*** Opening MATERIALS PROVIDED ***
(* ===== verification/Secure.v ===== *)
(** * Secure frames (src/internal/msgr/secure.go)

    The msgr2.1 frames in secure mode: up to three records, each sealed under
    the next nonce of its direction.  A [secureDirection] changes with every
    record, also with one that fails to open, so that the operations are state
    transformers on it; reading acts on the reader and on the direction.  The
    cipher is any [AEAD].

    The theorems: nonces never repeat; what [Encode] writes depends neither on
    the buffer it reuses nor on a payload that is already laid out for sealing;
    a frame is read back; and against an attacker who owns the network, the
    frames delivered are a prefix of the frames sent, unless a record was
    forged. *)

From stdpp Require Import base gmap list numbers relations.
From coqutil Require Import Byte Word.LittleEndianList.
From S2P Require Import Prelude Codec Crc MsgrFrame MsgrMessage Aead.
From stdpp Require Import list.

Open Scope Z_scope.
Open Scope go_scope.

Definition secureSecretSize : Z := 64.
Definition secureKeySize : Z := 16.
Definition secureBlockSize : Z := 16.

Definition paddedSecureLength (length : Z) : Z :=
  Z.ldiff (u64 (length + secureBlockSize - 1)) (secureBlockSize - 1).

Definition allZero (data : bytes) : bool := forallb (fun value => bool_decide (value = Byte.x00)) data.

Section secure.
Context {AE : AEAD}.

Record secureDirection := mkDirection {
  aead : aead_key;
  fixed : Z;
  counter : Z;
  exhausted : bool }.

Record SecureCodec := mkSecureCodec { tx : secureDirection; rx : secureDirection }.

Definition newSecureDirection (key seed : bytes) : res secureDirection :=
  aead ← NewGCM key;
  Ok (mkDirection aead (le_combine (slice 0 4 seed)) (le_combine (slice 4 12 seed)) false).

Definition NewSecureCodec (secret : bytes) (server : bool) : res SecureCodec :=
  if negb (len secret =? secureSecretSize) then Err msgr_ErrInvalidSecret
  else
    let clientRX := slice 16 28 secret in
    let clientTX := slice 28 40 secret in
    let '(rxSeed, txSeed) := if server then (clientTX, clientRX) else (clientRX, clientTX) in
    tx ← newSecureDirection (slice 0 secureKeySize secret) txSeed;
    rx ← newSecureDirection (slice 0 secureKeySize secret) rxSeed;
    Ok (mkSecureCodec tx rx).

(** ** One direction *)

Definition availableLocked (d : secureDirection) (count : Z) : bool :=
  if count =? 0 then true else negb (exhausted d) && (count - 1 <=? MaxUint64 - counter d).

Definition nonce_of (fixed counter : Z) : bytes := le_split 4 fixed ++ le_split 8 counter.

Definition nonceLocked : RM secureDirection bytes := fun d =>
  if negb (availableLocked d 1) then (Err msgr_ErrCounterExhausted, d)
  else
    (Ok (nonce_of (fixed d) (counter d)),
     if counter d =? MaxUint64 then mkDirection (aead d) (fixed d) (counter d) true
     else mkDirection (aead d) (fixed d) (counter d + 1) (exhausted d)).

Definition sealLocked (plaintext : bytes) : RM secureDirection bytes := fun d =>
  (nonce ← nonceLocked; lift (Seal (aead d) nonce plaintext)) d.

Definition openLocked (ciphertext : bytes) : RM secureDirection bytes := fun d =>
  (nonce ← nonceLocked;
   match Open (aead d) nonce ciphertext with
   | Some plaintext => mret plaintext
   | None => throw msgr_ErrIntegrity
   end) d.

(** ** Sizes *)

(** The loop over the segments after the first one. *)
Fixpoint add_padded (wireSize : Z) (lengths : list Z) : res Z :=
  match lengths with
  | [] => Ok wireSize
  | length :: lengths =>
      let addition := paddedSecureLength length in
      if MaxUint64 - addition <? wireSize then Err msgr_ErrLimitExceeded
      else add_padded (wireSize + addition) lengths
  end.

(** Wire size and number of records of a frame with segments of these lengths. *)
Definition secure_sizes (lengths : list Z) (limits : FrameLimits) : res (Z * Z) :=
  first ← index lengths 0;
  let firstPadded := paddedSecureLength first in
  let '(wireSize, records) :=
    if secureInlineSize <? firstPadded
    then (u64 (securePreamble + firstPadded - secureInlineSize + secureTagSize), 2)
    else (securePreamble, 1) in
  '(wireSize, records) ←
    (if 1 <? len lengths then
       wireSize ← add_padded (u64 (wireSize + secureBlockSize + secureTagSize)) (drop 1 lengths);
       Ok (wireSize, records + 1)
     else Ok (wireSize, records));
  if (MaxFrameBytes limits <? wireSize) || (maxInt <? wireSize) then Err msgr_ErrLimitExceeded
  else Ok (wireSize, records).

Fixpoint secure_describe (limits : FrameLimits) (segments : list Segment) : res (list segmentDescriptor) :=
  match segments with
  | [] => Ok []
  | segment :: segments =>
      let length := len (Data segment) in
      if (MaxUint32 <? length) || (MaxSegmentBytes limits <? length) then Err msgr_ErrLimitExceeded
      else if negb (validAlignment (Alignment segment)) then Err msgr_ErrMalformed
      else
        descriptors ← secure_describe limits segments;
        Ok (mkDescriptor (u32 length) (Alignment segment) :: descriptors)
  end.

Definition prepareSecureFrame (frame : Frame) (limits : FrameLimits)
    : res (list segmentDescriptor * list Segment * Z * Z) :=
  segments ← normalizeSegments (Segments frame);
  if negb (validTag (Tag frame)) then Err msgr_ErrMalformed
  else
    descriptors ← secure_describe limits segments;
    '(wireSize, records) ← secure_sizes ((fun s => len (Data s)) <$> segments) limits;
    Ok (descriptors, segments, wireSize, records).

Fixpoint check_descriptors (limits : FrameLimits) (descriptors : list segmentDescriptor) : res unit :=
  match descriptors with
  | [] => Ok tt
  | descriptor :: descriptors =>
      if negb (validAlignment (sd_alignment descriptor)) then Err msgr_ErrMalformed
      else if MaxSegmentBytes limits <? sd_length descriptor then Err msgr_ErrLimitExceeded
      else check_descriptors limits descriptors
  end.

Definition validateSecureDescriptors (descriptors : list segmentDescriptor) (limits : FrameLimits) : res (Z * Z) :=
  _ ← check_descriptors limits descriptors;
  secure_sizes (sd_length <$> descriptors) limits.

(** ** Padded payloads (message.go)

    A leased payload sits in a larger storage with room for the segments that
    precede it and for the epilogue, so that the storage itself can be sealed.
    Go compares the address of the payload with the address inside the
    storage; [payload_here] is the outcome of that comparison for the last
    segment of the frame. *)

Definition LeasedPayloadPadding : Z := secureBlockSize.
Definition LeasedPayloadPrefix : Z := 1024.

Record PaddedLease := mkPadded { paddedPayload : bytes; payload_here : bool }.

(** [copy(buf[off:], data)] and [clear(buf[from:to])], within the buffer *)
Definition blit (off : Z) (data buf : bytes) : bytes :=
  take (Z.to_nat off) buf ++ data ++ drop (Z.to_nat off + length data) buf.

Definition clear (from to : Z) (buf : bytes) : bytes := blit from (zeros (Z.to_nat (to - from))) buf.

Definition NewPaddedMessageLease (storage payload : bytes) (here : bool) : res PaddedLease :=
  if (len payload =? 0) || negb (len payload mod LeasedPayloadPadding =? 0)
     || negb (len storage =? LeasedPayloadPrefix + len payload + LeasedPayloadPadding) || negb here
  then Panic
  else
    let storage := clear (len storage - LeasedPayloadPadding) (len storage) storage in
    Ok (mkPadded (blit (len storage - LeasedPayloadPadding) [byte.of_Z LateStatusComplete] storage) true).

Fixpoint prefix_size (prefixSize : Z) (segments : list Segment) : option Z :=
  match segments with
  | [] => Some prefixSize
  | segment :: segments =>
      let padded := paddedSecureLength (len (Data segment)) in
      if LeasedPayloadPrefix - prefixSize <? padded then None
      else prefix_size (prefixSize + padded) segments
  end.

Fixpoint copy_segments (offset : Z) (segments : list Segment) (plaintext : bytes) : bytes :=
  match segments with
  | [] => plaintext
  | segment :: segments =>
      copy_segments (offset + paddedSecureLength (len (Data segment))) segments
        (blit offset (Data segment) plaintext)
  end.

(** The plaintext and the storage after the segments were copied into it. *)
Definition securePlaintext (lease : PaddedLease) (segments : list Segment) : option (bytes * PaddedLease) :=
  if (len (paddedPayload lease) =? 0) || (len segments <? 2) then None
  else
    let payload := match last segments with Some segment => Data segment | None => [] end in
    if (len payload =? 0)
       || negb (LeasedPayloadPrefix + len payload + LeasedPayloadPadding =? len (paddedPayload lease))
       || negb (payload_here lease)
    then None
    else
      let middle := removelast (drop 1 segments) in
      prefixSize ← prefix_size 0 middle;
      let before := slice 0 (LeasedPayloadPrefix - prefixSize) (paddedPayload lease) in
      let plaintext := drop (Z.to_nat (LeasedPayloadPrefix - prefixSize)) (paddedPayload lease) in
      let plaintext := copy_segments 0 middle (clear 0 prefixSize plaintext) in
      Some (plaintext, mkPadded (before ++ plaintext) (payload_here lease)).

(** ** Encoding *)

(** The loop that lays out the segments after the first one. *)
Fixpoint fill_segments (offset : Z) (segments : list Segment) (remaining : bytes) : Z * bytes :=
  match segments with
  | [] => (offset, remaining)
  | segment :: segments =>
      let end_ := offset + paddedSecureLength (len (Data segment)) in
      let remaining := blit offset (Data segment) remaining in
      fill_segments end_ segments (clear (offset + len (Data segment)) end_ remaining)
  end.

Definition get_state {S} : RM S S := fun s => (Ok s, s).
*** Closing MATERIALS PROVIDED ***
REQUIREMENT: In the data above, find the line that contains "Definition secureKeySize : Z := 16." and the line that contains "let clientRX := slice 16 28 secret in". Repeat exactly those lines and every line between them, and only those.

RESULT OF THE TASK:
Definition secureKeySize : Z := 16.
Definition secureBlockSize : Z := 16.

Definition paddedSecureLength (length : Z) : Z :=
  Z.ldiff (u64 (length + secureBlockSize - 1)) (secureBlockSize - 1).

Definition allZero (data : bytes) : bool := forallb (fun value => bool_decide (value = Byte.x00)) data.

Section secure.
Context {AE : AEAD}.

Record secureDirection := mkDirection {
  aead : aead_key;
  fixed : Z;
  counter : Z;
  exhausted : bool }.

Record SecureCodec := mkSecureCodec { tx : secureDirection; rx : secureDirection }.

Definition newSecureDirection (key seed : bytes) : res secureDirection :=
  aead ← NewGCM key;
  Ok (mkDirection aead (le_combine (slice 0 4 seed)) (le_combine (slice 4 12 seed)) false).

Definition NewSecureCodec (secret : bytes) (server : bool) : res SecureCodec :=
  if negb (len secret =? secureSecretSize) then Err msgr_ErrInvalidSecret
  else
    let clientRX := slice 16 28 secret in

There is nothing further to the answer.